▶ [Task directions]:
Set down exactly the entries below, beginning at their first line and ending at the line with "cbn [app]; rewrite".

▶ [Records shown]:

(** C2.  With a callback that returns: when [JSON.parse] throws on the
    payload of one complete message, that message makes the one callback
    [{event: 'error', data: {error: 'Failed to parse SSE data'}}], the
    messages before and after it make their callbacks as usual, in
    particular a later message whose payload parses is emitted with its
    decoded value, and the loop is left awaiting the next read. *)
Theorem parse_failure_is_reported_and_skipped
    (onEvent_returns : forall ev, onEvent ev = None)
    (chunks : list str) (before after : list str) (bad : str) :
  complete_messages (concat chunks) = before ++ bad :: after ->
  payload_of bad <> [] ->
  JSON_parse (payload_of bad) = None ->
  reads_loop (map Chunk chunks) [] =
    (flat_map callbacks before
       ++ [parse_error_event error_object]
       ++ flat_map callbacks after,
     Awaiting,
     trailing (concat chunks))
  /\ (forall good parsed,
        In good after ->
        payload_of good <> [] ->
        JSON_parse (payload_of good) = Some parsed ->
        callbacks good =
        [{| event := event_name_of good; data := parsed |}]).
Proof.
  intros Hms Hbad Hparse; split.
  - rewrite read_loop_chunks by (assumption || reflexivity).
    cbn [app]; rewrite Hms, flat_map_app; cbn [flat_map].
    rewrite (callbacks_of_payload _ _ _ onEvent_returns bad), Hparse.
    apply truthy_true in Hbad; now rewrite Hbad.
  - intros good parsed _ Hgood Hp.
    rewrite callbacks_of_payload, Hp by assumption.
    apply truthy_true in Hgood; now rewrite Hgood.
Qed.

(** C3.  With a callback that returns: the callbacks are made in the
    order of the messages in the stream.  When message [A] ends before
    message [B], the callbacks for [A] come before those for [B]. *)
Theorem callbacks_in_stream_order
    (onEvent_returns : forall ev, onEvent ev = None)
    (chunks : list str) (before between after : list str) (A B : str) :
  complete_messages (concat chunks) =
    before ++ A :: between ++ B :: after ->
  fst (fst (reads_loop (map Chunk chunks) [])) =
    flat_map callbacks before ++ callbacks A
      ++ flat_map callbacks between ++ callbacks B
      ++ flat_map callbacks after.
Proof.
  intros Hms.
  rewrite read_loop_chunks by (assumption || reflexivity).
  cbn [app fst]; rewrite Hms.
  rewrite flat_map_app; cbn [flat_map].
  rewrite flat_map_app; cbn [flat_map].
  reflexivity.
Qed.

(** C4.  With a callback that returns: a message whose lines have a last
    [event: ] line and a last [data: ] line, the payload text trimmed
    being non-empty and decoded by [JSON.parse], makes the single callback
    [{event, data}] with the trimmed name and the decoded payload; a
    message of white space only makes none. *)
Theorem message_is_parsed_and_dispatched
    (onEvent_returns : forall ev, onEvent ev = None) :
  (forall message before_e name after_e before_d payload after_d parsed,
      split [NL] message = before_e ++ (event_prefix ++ name) :: after_e ->
      Forall no_event_line after_e ->
      split [NL] message = before_d ++ (data_prefix ++ payload) :: after_d ->
      Forall no_data_line after_d ->
      trim payload <> [] ->
      JSON_parse (trim payload) = Some parsed ->
      handle message = ([{| event := trim name; data := parsed |}], None))
  /\ (forall blank, trim blank = [] -> handle blank = ([], None)).
Proof.
  split.
  - intros message before_e name after_e before_d payload after_d parsed
      He Hae Hd Had Hp Hparse.
    assert (Hpayload : payload_of message = trim payload).
    { unfold payload_of; rewrite Hd; now apply scan_lines_last_data. }
    assert (Hname : event_name_of message = trim name).
    { unfold event_name_of; rewrite He; now apply scan_lines_last_event. }
    rewrite handle_message_returns, callbacks_of_payload by assumption.
    rewrite Hpayload, Hname, Hparse.
    apply truthy_true in Hp; now rewrite Hp.
  - intros blank Hb.
    now apply handle_message_no_payload, blank_message_payload.
Qed.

▶ [Written answer]:
(** C2.  With a callback that returns: when [JSON.parse] throws on the
    payload of one complete message, that message makes the one callback
    [{event: 'error', data: {error: 'Failed to parse SSE data'}}], the
    messages before and after it make their callbacks as usual, in
    particular a later message whose payload parses is emitted with its
    decoded value, and the loop is left awaiting the next read. *)
Theorem parse_failure_is_reported_and_skipped
    (onEvent_returns : forall ev, onEvent ev = None)
    (chunks : list str) (before after : list str) (bad : str) :
  complete_messages (concat chunks) = before ++ bad :: after ->
  payload_of bad <> [] ->
  JSON_parse (payload_of bad) = None ->
  reads_loop (map Chunk chunks) [] =
    (flat_map callbacks before
       ++ [parse_error_event error_object]
       ++ flat_map callbacks after,
     Awaiting,
     trailing (concat chunks))
  /\ (forall good parsed,
        In good after ->
        payload_of good <> [] ->
        JSON_parse (payload_of good) = Some parsed ->
        callbacks good =
        [{| event := event_name_of good; data := parsed |}]).
Proof.
  intros Hms Hbad Hparse; split.
  - rewrite read_loop_chunks by (assumption || reflexivity).
    cbn [app]; rewrite Hms, flat_map_app; cbn [flat_map].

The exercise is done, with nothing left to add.